A workaround to eliminate the background problem was developed and we used it to compare the results of ORA of seven datasets with the original and corrected methods for nine different gene set libraries. The mean number of statistically significant results was calculated for each of the gene set libraries before and after correcting the problem (Figure 1A). Each of the gene set libraries showed an uplift when correcting the background problem. The smallest increase was observed in Cellmarkers gene library (11.8%), while the largest increase was observed for HPO (224%). The similarity between results, as quantified with the Jaccard similarity, was highest for Cellmarkers and GTRD at 0.76 and 0.77 respectively, and the lowest similarity was recorded for HPO and KEGG with 0.20 and 0.48 respectively. Observed Jaccard scores correlated with the number of genes annotated to one or more functional categories in the gene set library (Figure 1B). This result suggests that ORA with smaller gene set libraries like HPO and KEGG are impacted more severely.

Figure 1A. Effect of correcting the background problem. Figures represent the mean number of statistically significant sets (FDR<0.05) over seven independent datasets detected with clusterProfiler with and without correcting the background problem. Separate tests for up- and down-regulated gene lists were conducted. The percent increase in significant sets are shown.

Figure 1B. Impact of the background problem is worse for smaller gene set libraries. Mean Jaccard similarity index was calculated for original and corrected ORA for seven independent datasets. The number of genes represented in one or more functional sets is shown on the x-axis, and the mean Jaccard index is shown on the y-axis.

Understanding the FDR problem

A workaround for the FDR problem was developed, then original and corrected analyses were conducted for the seven datasets and nine gene set libraries.
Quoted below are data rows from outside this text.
(* ===== verification/TransferControl.v ===== *)
(** * File transfer control plane

    Models the payload validators of DollLink/FileTransfer/types.go and the
    transfer lifecycle of control.go: the control message types, the transfer
    states, the transition table with its linear search, and the terminal
    states.  Lifecycles are runs of accepted transitions. *)
From S2P Require Import Prelude GoBytes NDF1 Transfer.

(** ** Payloads *)

Record Accept := { ac_FileID : FileID; ac_TransferID : TransferID; ac_Offset : Z }.
Record Reject := {
  rj_FileID : FileID; rj_TransferID : TransferID; rj_Reason : string; rj_Message : string }.
Record CompleteMsg := { cp_FileID : FileID; cp_TransferID : TransferID }.
Record Received := { rv_FileID : FileID; rv_TransferID : TransferID }.
Record Cancel := {
  cn_FileID : FileID; cn_TransferID : TransferID; cn_Reason : string; cn_Message : string }.

Inductive payload_error :=
| PFileIDRequired | PTransferIDRequired | PSizeNotPositive | PDigest (e : sha_error)
| POffsetNegative | POffsetExceedsSize.

Definition Offer_Validate (o : Offer) : res payload_error unit :=
  refuse empty_str (of_FileID o) with PFileIDRequired;
  refuse TransferID_IsZero (of_TransferID o) with PTransferIDRequired;
  refuse of_Size o <=? 0 with PSizeNotPositive;
  match validateSHA256 (of_SHA256 o) with
  | Err e => Err (PDigest e)
  | Ok _ => Ok tt
  end.

Definition Accept_Validate (a : Accept) (bodySize : Z) : res payload_error unit :=
  refuse empty_str (ac_FileID a) with PFileIDRequired;
  refuse TransferID_IsZero (ac_TransferID a) with PTransferIDRequired;
  refuse ac_Offset a <? 0 with POffsetNegative;
  refuse bodySize <? ac_Offset a with POffsetExceedsSize;
  Ok tt.

Definition Reject_Validate (r : Reject) : res payload_error unit :=
  refuse empty_str (rj_FileID r) with PFileIDRequired;
  refuse TransferID_IsZero (rj_TransferID r) with PTransferIDRequired;
  Ok tt.

Definition Complete_Validate (c : CompleteMsg) : res payload_error unit :=
  refuse empty_str (cp_FileID c) with PFileIDRequired;
  refuse TransferID_IsZero (cp_TransferID c) with PTransferIDRequired;
  Ok tt.

Definition Received_Validate (r : Received) : res payload_error unit :=
  refuse empty_str (rv_FileID r) with PFileIDRequired;
  refuse TransferID_IsZero (rv_TransferID r) with PTransferIDRequired;
  Ok tt.

Definition Cancel_Validate (c : Cancel) : res payload_error unit :=
  refuse empty_str (cn_FileID c) with PFileIDRequired;
  refuse TransferID_IsZero (cn_TransferID c) with PTransferIDRequired;
  Ok tt.

(** ** Lifecycle *)

Inductive ControlType :=
| TypeOffer | TypeAccept | TypeReject | TypeComplete | TypeReceived | TypeCancel.

Inductive TransferState :=
| StateNone | StateOffered | StateActive | StateComplete | StateReceived | StateCancelled
| StateFailed.

#[global] Instance ControlType_eq_dec : EqDecision ControlType.
Proof. solve_decision. Defined.
#[global] Instance TransferState_eq_dec : EqDecision TransferState.
Proof. solve_decision. Defined.

Definition TransferState_String (s : TransferState) : string :=
  match s with
  | StateNone => "none"
  | StateOffered => "offered"
  | StateActive => "active"
  | StateComplete => "complete"
  | StateReceived => "received"
  | StateCancelled => "cancelled"
  | StateFailed => "failed"
  end.

Record Transition := { From : TransferState; To : TransferState; Via : ControlType }.

Definition validTransitions : list Transition :=
  [ {| From := StateNone; To := StateOffered; Via := TypeOffer |};
    {| From := StateOffered; To := StateActive; Via := TypeAccept |};
    {| From := StateOffered; To := StateCancelled; Via := TypeReject |};
    {| From := StateOffered; To := StateCancelled; Via := TypeCancel |};
    {| From := StateActive; To := StateComplete; Via := TypeComplete |};
    {| From := StateActive; To := StateCancelled; Via := TypeCancel |};
    {| From := StateComplete; To := StateReceived; Via := TypeReceived |};
    {| From := StateComplete; To := StateCancelled; Via := TypeCancel |};
    {| From := StateComplete; To := StateFailed; Via := TypeCancel |} ].

Definition TransferState_IsTerminal (s : TransferState) : bool :=
  match s with
  | StateReceived | StateCancelled | StateFailed => true
  | _ => false
  end.

Inductive transition_error := FromTerminal | InvalidTransition.

Fixpoint find_transition (table : list Transition) (current next : TransferState)
    (msgType : ControlType) : bool :=
  match table with
  | [] => false
  | t :: rest =>
      if bool_decide (From t = current) && bool_decide (To t = next) && bool_decide (Via t = msgType)
      then true else find_transition rest current next msgType
  end.

Definition CheckTransition (current next : TransferState) (msgType : ControlType)
    : res transition_error unit :=
  refuse TransferState_IsTerminal current with FromTerminal;
  if find_transition validTransitions current next msgType then Ok tt else Err InvalidTransition.

(** A run of accepted transitions, with the messages that drove it. *)
Inductive lifecycle : TransferState -> list ControlType -> TransferState -> Prop :=
| life_nil s : lifecycle s [] s
| life_cons s m t ms u :
    CheckTransition s t m = Ok tt -> lifecycle t ms u -> lifecycle s (m :: ms) u.

(** ** Lemmas *)

Definition rank (s : TransferState) : nat :=
  match s with
  | StateNone => 4
  | StateOffered => 3
  | StateActive => 2
  | StateComplete => 1
  | _ => 0
  end.

Lemma CheckTransition_rank s t m : CheckTransition s t m = Ok tt -> (rank t < rank s)%nat.
Proof. destruct s, t, m; vm_compute; intros H; first [lia | discriminate H]. Qed.

Lemma lifecycle_rank s ms t : lifecycle s ms t -> (length ms + rank t <= rank s)%nat.
Proof.
  induction 1 as [|s m t ms u H _ IH]; simpl; [lia|].
  apply CheckTransition_rank in H. lia.
Qed.

Ltac invert_life :=
  match goal with
  | H : lifecycle _ _ _ |- _ => inversion H; subst; clear H
  end.

(** ** Properties *)

(** A transfer's lifecycle is short and acyclic: from any state an accepted
    run has at most four messages, and a terminal state (received, cancelled,
    failed) has no successor under any message. *)
Theorem lifecycle_terminates :
  (forall s ms t, lifecycle s ms t -> (length ms <= 4)%nat) /\
  (forall s t m, TransferState_IsTerminal s = true <->
     (CheckTransition s t m = Err FromTerminal)).
Proof.
  split.
  - intros s ms t H%lifecycle_rank. assert (rank s <= 4)%nat by (destruct s; simpl; lia). lia.
  - intros s t m. destruct s, t, m; vm_compute; done.
Qed.

(** Success has one shape: a transfer that starts unknown and is accepted
    as received went through exactly offer, accept, complete, received. *)
Theorem lifecycle_success (ms : list ControlType) :
  lifecycle StateNone ms StateReceived <->
  ms = [TypeOffer; TypeAccept; TypeComplete; TypeReceived].
Proof.
  split.
  - intros H. inversion H as [|s m t ms' u Hc H1]; subst; clear H.
    destruct t, m; try discriminate Hc. clear Hc.
    inversion H1 as [|s m t ms u Hc H2]; subst; clear H1.
    destruct t, m; try discriminate Hc; clear Hc; [|inversion H2; discriminate..].
    inversion H2 as [|s m t ms' u Hc H3]; subst; clear H2.
    destruct t, m; try discriminate Hc; clear Hc; [|inversion H3; discriminate..].
    inversion H3 as [|s m t ms u Hc H4]; subst; clear H3.
    destruct t, m; try discriminate Hc; clear Hc; inversion H4; subst; try done; discriminate.
  - intros ->.
    apply (life_cons _ _ StateOffered); [reflexivity|].
    apply (life_cons _ _ StateActive); [reflexivity|].
    apply (life_cons _ _ StateComplete); [reflexivity|].
    apply (life_cons _ _ StateReceived); [reflexivity|constructor].
Qed.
Results showed no major differences in the number of significant sets between original and corrected analyses (Figure 2A).

We posited that the foreground gene list length might exacerbate the problem, so we performed parallel analysis with foreground lists of length between 125 and 2,000 genes (Figure 2B). A clear trend was observed for GO, Reactome, Cellmarkers and TFT GTRD, with Jaccard similarity being significantly reduced when foreground gene lists were shorter than 500 genes. Interestingly, the drop in Jaccard similarity was more severe for GO and Reactome sets as compared to Cellmarkers and TFT GTRD sets and may be associated with the size of the gene sets in the library. Median gene set size for these are GO:18, Reactome:11, TFT GTRD:287 and Cellmarkers:115. These results demonstrate that the FDR problem is more severe when dealing with shorter foreground lists, and this is exacerbated when functional categories in the gene set library are also small.

Figure 2A. Effect of correcting the FDR problem. Figures represent the mean number of significant sets with and without correction of the FDR problem over seven independent RNA-seq datasets. Foreground list consisted of 2000 genes with the smallest p-values

Figure 2B. Impact of the FDR problem is worse for shorter foreground gene lists. Mean Jaccard index between original and corrected analysis were calculated for seven RNA-seq datasets and nine gene set libraries. Only GO, Reactome, Cellmarkers and TFT GTRD are shown.

Impact of these two problems on accuracy determined with simulated data

Simulated differential expression profiles with a priori changes to predetermined pathway genes were analysed in parallel by clusterProfiler default and with mitigations for problems described above. In addition, these data underwent ORA with fora which does not suffer from these two problems. For comparison, fgsea was used to compare the performance of these two ORA methods against a prototypical FCS method. These methods were tested with different levels of introduced variation and the mean precision, recall and F1 scores were recorded (Figure 3A). Mitigating the background problem improved recall (by 1.8%), however it caused a similar-sized decrease in precision (1.6% lower). Addressing the FDR problem improved precision by 9.9%, but the recall dropped by 7.7%. Addressing both problems improved precision by 8.2% but decreased recall by 5.4%. Under these conditions, the FDR problem affected results more severely than the background problem. Results obtained for clusterProfiler after implementing the two mitigations were identical to fora to three significant figures. fgsea recorded precision of 0.940, similar to the ORA methods, but recall was far superior, with fgsea scoring 22.9% higher than default clusterProfiler and 28.3% higher than fora. As a result, fgsea’s overall accuracy as defined by F1 index was 21.0% higher than fora and 18.6% higher than default clusterProfiler.

When looking at the accuracy profile at different levels of added noise (Figure 3B), ORA techniques show high precision when the added noise is low (<0.2), but precision drops at higher levels of added noise. The rate of drop in precision was more severe for approaches that suffer from the FDR problem. The precision of fgsea was relatively stable despite high levels of added noise, ranging from 0.95 to 0.92. The recall of fgsea was superior to all ORA approaches across all levels of added noise.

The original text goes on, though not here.